*EXERCISE GOAL*.
Write out exactly the lines running from the one with "rewrite !u32_small by (unfold seg_lo, SECTSIZE" to the last line of the entries, keeping both the first and the last.

*EXERCISE MATERIAL*.

Lemma readseg_loop_ok n : ∀ s pa epa k,
  good (bdev s) → 0 ≤ k → k + sectors (epa - pa) < 2 ^ 28 - 1 → (0 < n)%nat → sectors (epa - pa) ≤ Z.of_nat n - 1 →
  0 ≤ pa → pa + SECTSIZE * sectors (epa - pa) < 2 ^ 32 →
  ∃ s', readseg_loop n fuel pa epa (k + 1) s = Ok tt s' ∧ good (bdev s') ∧ disk_of (bdev s') = disk_of (bdev s) ∧
    ∀ x, bmem s' x = if bool_decide (pa ≤ x < pa + SECTSIZE * sectors (epa - pa))
                     then kbyte (disk_of (bdev s)) (SECTSIZE * k + (x - pa)) else bmem s x.
Proof using Hdrives Hfuel.
  induction n as [|n IH]; intros s pa epa k Hg Hk Hmax Hpos Hn Hpa Htop; [lia|]. cbn [readseg_loop].
  case_bool_decide as Hlt.
  2: { exists s. split_and!; [done..|]. intros x. rewrite sectors_none by lia. by rewrite bool_decide_eq_false_2 by lia. }
  rewrite sectors_step in * by lia. replace (epa - pa - SECTSIZE) with (epa - (pa + SECTSIZE)) in * by lia.
  assert (0 ≤ sectors (epa - (pa + SECTSIZE))) by (unfold sectors; lia).
  destruct (readsect_ok s pa (k + 1)) as (d & E & Hs); [lia|apply Hg|].
  destruct (good_same _ _ Hg Hs) as [Hg1 Ed1]. rewrite (bind_step _ _ _ _ _ E). rewrite !u32_small by (unfold SECTSIZE in *; lia).
  destruct (IH (Bst d (load pa (disk_of (bdev s) (k + 1)) (bmem s))) (pa + SECTSIZE) epa (k + 1)) as (s' & E' & Hg' & Ed' & Hm);
    [done|unfold SECTSIZE in *; lia..|].
  exists s'. split_and!; [done|done|by rewrite Ed'|]. intros x. rewrite Hm. cbn [bdev bmem]. rewrite Ed1. unfold load, Mp.load.
  rewrite (proj2 Hg), Z2Nat.id by done. unfold SECTSIZE in *.
  destruct (decide (pa ≤ x < pa + 512)) as [Hin|Hout].
  - rewrite bool_decide_eq_false_2, !bool_decide_eq_true_2 by lia. unfold kbyte, SECTSIZE.
    replace (512 * k + (x - pa)) with (x - pa + k * 512) by lia.
    rewrite Z.mod_add, Z.div_add, Z.mod_small, Z.div_small by lia. by rewrite Z.add_0_l.
  - destruct (decide (pa ≤ x < pa + 512 * (1 + sectors (epa - (pa + 512))))) as [Hy|Hy].
    + rewrite !bool_decide_eq_true_2 by lia. f_equal. lia.
    + rewrite !bool_decide_eq_false_2 by lia. done.
Qed.

(** The first and the last address that [readseg] writes. *)
Definition seg_lo (pa off : Z) : Z := pa - off mod SECTSIZE.
Definition seg_hi (pa count off : Z) : Z := seg_lo pa off + SECTSIZE * sectors (pa + count - seg_lo pa off).

Lemma readseg_ok s pa count off :
  good (bdev s) → 0 ≤ off → 0 ≤ count → off + count < 2 ^ 32 → 0 ≤ seg_lo pa off → seg_hi pa count off < 2 ^ 32 →
  ∃ s', readseg fuel pa count off s = Ok tt s' ∧ good (bdev s') ∧ disk_of (bdev s') = disk_of (bdev s) ∧
    (∀ o, 0 ≤ o < count → bmem s' (pa + o) = kbyte (disk_of (bdev s)) (off + o)) ∧
    ∀ x, x < seg_lo pa off ∨ seg_hi pa count off ≤ x → bmem s' x = bmem s x.
Proof using Hdrives Hfuel.
  intros Hg Hoff Hc Hmax Hlo Htop. unfold readseg. fold (seg_lo pa off). unfold seg_hi in Htop.
  pose proof (Z.mod_pos_bound off SECTSIZE eq_refl) as Hm. pose proof (Z.div_mod off SECTSIZE ltac:(done)) as Hdm.
  pose proof (sectors_enough (pa + count - seg_lo pa off)) as Hs.
  assert (0 ≤ off / SECTSIZE) by (apply Z.div_pos; unfold SECTSIZE; lia).
  assert (0 ≤ sectors (pa + count - seg_lo pa off)) by (unfold sectors; lia).
  rewrite !u32_small by (unfold seg_lo, SECTSIZE in *; lia).
  destruct (readseg_loop_ok (S (Z.to_nat (pa + count - seg_lo pa off))) s (seg_lo pa off) (pa + count) (off / SECTSIZE))
    as (s' & E & Hg' & Ed & Hx); [done|done|unfold seg_lo, SECTSIZE in *; lia..|].
  exists s'. split_and!; [done..| |].
  - intros o Ho. rewrite Hx, bool_decide_eq_true_2 by (unfold seg_lo in *; lia). f_equal. unfold seg_lo. lia.
  - intros x Hor. rewrite Hx, bool_decide_eq_false_2; [done|]. unfold seg_hi in Hor. lia.
Qed.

*SOLUTION TO THE EXERCISE*.
  rewrite !u32_small by (unfold seg_lo, SECTSIZE in *; lia).
  destruct (readseg_loop_ok (S (Z.to_nat (pa + count - seg_lo pa off))) s (seg_lo pa off) (pa + count) (off / SECTSIZE))
    as (s' & E & Hg' & Ed & Hx); [done|done|unfold seg_lo, SECTSIZE in *; lia..|].
  exists s'. split_and!; [done..| |].
  - intros o Ho. rewrite Hx, bool_decide_eq_true_2 by (unfold seg_lo in *; lia). f_equal. unfold seg_lo. lia.
  - intros x Hor. rewrite Hx, bool_decide_eq_false_2; [done|]. unfold seg_hi in Hor. lia.
Qed.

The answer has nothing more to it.